#### Your goal:
In the records below, count every line where the string "entries" appears, and reply with the count only.

#### The data:
****************************************

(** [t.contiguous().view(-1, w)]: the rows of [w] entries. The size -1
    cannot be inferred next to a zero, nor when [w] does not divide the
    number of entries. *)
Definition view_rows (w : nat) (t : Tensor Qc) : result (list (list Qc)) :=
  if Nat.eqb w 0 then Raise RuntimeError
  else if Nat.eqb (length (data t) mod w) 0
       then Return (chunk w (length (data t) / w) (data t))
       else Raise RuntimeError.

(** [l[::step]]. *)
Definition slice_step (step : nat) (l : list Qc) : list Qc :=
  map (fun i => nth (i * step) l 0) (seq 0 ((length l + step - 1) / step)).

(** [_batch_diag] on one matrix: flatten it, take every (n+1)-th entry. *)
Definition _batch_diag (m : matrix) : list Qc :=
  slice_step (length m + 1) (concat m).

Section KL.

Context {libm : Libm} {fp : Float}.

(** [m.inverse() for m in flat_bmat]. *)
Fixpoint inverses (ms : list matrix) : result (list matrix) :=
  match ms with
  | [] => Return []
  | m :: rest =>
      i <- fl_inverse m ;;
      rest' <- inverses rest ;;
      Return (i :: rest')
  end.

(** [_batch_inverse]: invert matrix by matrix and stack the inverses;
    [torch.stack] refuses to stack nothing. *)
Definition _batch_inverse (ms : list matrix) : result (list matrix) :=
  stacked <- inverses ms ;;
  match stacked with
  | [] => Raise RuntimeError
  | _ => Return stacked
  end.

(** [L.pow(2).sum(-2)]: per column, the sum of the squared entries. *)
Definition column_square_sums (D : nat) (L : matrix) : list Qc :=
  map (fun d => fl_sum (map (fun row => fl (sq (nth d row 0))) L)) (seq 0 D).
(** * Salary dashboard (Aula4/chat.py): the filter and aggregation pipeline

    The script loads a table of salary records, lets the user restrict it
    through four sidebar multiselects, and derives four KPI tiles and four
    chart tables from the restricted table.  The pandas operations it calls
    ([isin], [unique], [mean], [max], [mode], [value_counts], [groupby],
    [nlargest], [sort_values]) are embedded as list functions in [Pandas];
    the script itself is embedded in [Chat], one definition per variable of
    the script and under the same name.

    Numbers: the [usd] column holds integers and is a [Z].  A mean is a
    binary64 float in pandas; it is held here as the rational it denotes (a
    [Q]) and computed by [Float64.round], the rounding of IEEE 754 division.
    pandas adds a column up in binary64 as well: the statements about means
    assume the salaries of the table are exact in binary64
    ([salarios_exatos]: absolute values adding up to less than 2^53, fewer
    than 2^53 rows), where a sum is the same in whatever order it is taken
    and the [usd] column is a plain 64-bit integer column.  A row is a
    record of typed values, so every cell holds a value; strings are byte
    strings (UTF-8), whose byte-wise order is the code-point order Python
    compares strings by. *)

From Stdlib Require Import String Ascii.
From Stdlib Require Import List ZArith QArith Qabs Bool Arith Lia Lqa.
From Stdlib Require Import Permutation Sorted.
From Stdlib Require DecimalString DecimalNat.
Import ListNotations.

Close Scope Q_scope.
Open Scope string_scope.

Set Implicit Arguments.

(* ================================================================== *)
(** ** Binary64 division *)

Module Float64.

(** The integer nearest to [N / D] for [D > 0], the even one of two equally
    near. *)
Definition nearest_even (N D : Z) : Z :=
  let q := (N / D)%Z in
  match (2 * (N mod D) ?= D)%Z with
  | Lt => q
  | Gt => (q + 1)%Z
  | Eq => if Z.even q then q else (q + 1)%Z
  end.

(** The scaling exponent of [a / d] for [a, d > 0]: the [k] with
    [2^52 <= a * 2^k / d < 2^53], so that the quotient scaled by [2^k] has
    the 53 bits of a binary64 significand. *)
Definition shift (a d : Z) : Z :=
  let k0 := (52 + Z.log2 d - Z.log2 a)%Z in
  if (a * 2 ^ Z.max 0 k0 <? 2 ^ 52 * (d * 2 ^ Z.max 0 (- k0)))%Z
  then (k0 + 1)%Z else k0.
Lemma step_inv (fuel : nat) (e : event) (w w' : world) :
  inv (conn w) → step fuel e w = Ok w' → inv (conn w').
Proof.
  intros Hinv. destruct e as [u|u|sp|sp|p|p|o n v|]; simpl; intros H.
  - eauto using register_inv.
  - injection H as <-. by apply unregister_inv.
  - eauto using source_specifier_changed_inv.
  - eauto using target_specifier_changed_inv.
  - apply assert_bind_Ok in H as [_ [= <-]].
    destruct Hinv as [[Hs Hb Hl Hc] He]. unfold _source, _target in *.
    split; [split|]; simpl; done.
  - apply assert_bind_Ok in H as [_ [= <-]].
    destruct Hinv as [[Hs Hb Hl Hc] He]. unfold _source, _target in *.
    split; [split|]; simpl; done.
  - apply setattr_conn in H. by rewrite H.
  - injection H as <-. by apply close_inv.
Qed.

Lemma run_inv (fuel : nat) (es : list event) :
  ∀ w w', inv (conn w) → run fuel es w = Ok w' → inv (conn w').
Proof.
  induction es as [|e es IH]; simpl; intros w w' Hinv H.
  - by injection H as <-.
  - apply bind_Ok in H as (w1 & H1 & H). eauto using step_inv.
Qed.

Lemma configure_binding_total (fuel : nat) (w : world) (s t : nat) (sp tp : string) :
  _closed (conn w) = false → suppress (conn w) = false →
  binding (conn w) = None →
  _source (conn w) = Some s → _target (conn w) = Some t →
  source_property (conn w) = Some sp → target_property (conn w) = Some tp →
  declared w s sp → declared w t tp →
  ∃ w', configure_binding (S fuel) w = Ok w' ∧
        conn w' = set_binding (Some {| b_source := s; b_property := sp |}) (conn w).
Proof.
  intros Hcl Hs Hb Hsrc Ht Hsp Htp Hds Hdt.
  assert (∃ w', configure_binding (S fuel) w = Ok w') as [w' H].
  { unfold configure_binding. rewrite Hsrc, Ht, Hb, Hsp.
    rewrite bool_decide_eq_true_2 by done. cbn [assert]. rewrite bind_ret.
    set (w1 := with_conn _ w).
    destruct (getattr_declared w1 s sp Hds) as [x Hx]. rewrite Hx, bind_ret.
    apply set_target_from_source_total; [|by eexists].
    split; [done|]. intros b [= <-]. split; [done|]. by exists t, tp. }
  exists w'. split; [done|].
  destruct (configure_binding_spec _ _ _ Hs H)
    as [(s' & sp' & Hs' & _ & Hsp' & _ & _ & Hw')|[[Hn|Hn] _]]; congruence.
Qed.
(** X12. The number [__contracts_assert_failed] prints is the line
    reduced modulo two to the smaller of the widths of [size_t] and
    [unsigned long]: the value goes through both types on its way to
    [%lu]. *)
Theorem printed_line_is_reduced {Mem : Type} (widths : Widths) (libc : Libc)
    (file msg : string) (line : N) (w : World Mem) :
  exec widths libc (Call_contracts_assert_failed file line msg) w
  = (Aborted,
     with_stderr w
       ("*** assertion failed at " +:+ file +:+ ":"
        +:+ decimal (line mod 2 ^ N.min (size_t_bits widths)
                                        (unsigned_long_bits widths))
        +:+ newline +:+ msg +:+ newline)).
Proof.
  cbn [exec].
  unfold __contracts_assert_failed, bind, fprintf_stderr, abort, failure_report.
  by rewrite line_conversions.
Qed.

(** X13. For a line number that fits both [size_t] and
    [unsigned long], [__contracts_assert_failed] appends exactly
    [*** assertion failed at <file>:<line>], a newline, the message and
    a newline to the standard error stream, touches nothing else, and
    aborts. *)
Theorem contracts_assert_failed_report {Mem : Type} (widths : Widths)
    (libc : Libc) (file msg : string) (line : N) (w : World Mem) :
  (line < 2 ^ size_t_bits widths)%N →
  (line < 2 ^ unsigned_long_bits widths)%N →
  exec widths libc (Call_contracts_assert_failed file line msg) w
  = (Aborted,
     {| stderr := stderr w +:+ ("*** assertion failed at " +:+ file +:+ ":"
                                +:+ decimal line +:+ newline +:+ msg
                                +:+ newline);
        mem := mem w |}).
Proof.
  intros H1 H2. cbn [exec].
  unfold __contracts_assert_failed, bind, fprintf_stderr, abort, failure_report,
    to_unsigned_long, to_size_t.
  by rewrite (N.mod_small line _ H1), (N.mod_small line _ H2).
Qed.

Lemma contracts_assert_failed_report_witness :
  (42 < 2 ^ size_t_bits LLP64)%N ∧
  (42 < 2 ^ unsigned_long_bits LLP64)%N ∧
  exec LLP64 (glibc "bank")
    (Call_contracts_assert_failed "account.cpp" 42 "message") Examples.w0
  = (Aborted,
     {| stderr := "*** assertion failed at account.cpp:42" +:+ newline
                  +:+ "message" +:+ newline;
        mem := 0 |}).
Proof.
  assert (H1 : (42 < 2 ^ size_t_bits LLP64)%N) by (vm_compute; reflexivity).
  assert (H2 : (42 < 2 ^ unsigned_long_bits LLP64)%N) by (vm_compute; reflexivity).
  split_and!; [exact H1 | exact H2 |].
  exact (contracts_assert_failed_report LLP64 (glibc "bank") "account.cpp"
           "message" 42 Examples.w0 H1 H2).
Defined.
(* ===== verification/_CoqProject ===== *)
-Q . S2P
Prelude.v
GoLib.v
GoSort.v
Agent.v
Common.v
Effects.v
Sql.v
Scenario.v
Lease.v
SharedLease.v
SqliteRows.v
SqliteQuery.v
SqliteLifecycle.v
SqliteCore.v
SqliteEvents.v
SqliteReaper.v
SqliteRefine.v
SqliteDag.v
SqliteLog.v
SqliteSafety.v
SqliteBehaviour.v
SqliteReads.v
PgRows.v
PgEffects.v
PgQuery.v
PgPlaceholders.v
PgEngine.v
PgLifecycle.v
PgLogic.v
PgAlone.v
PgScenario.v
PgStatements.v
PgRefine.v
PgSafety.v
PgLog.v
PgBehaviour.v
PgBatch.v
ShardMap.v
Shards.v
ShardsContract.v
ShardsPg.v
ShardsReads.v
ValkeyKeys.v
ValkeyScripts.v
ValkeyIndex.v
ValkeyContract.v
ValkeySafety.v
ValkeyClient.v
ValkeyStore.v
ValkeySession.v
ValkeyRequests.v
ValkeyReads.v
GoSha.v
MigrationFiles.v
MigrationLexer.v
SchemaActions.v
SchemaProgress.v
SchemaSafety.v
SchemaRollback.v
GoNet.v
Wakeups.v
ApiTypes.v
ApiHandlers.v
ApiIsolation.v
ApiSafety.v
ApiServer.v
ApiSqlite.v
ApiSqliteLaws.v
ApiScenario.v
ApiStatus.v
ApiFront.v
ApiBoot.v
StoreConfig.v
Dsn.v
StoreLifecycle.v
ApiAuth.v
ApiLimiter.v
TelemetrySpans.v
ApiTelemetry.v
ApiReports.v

****************************************

#### Response to this task:
3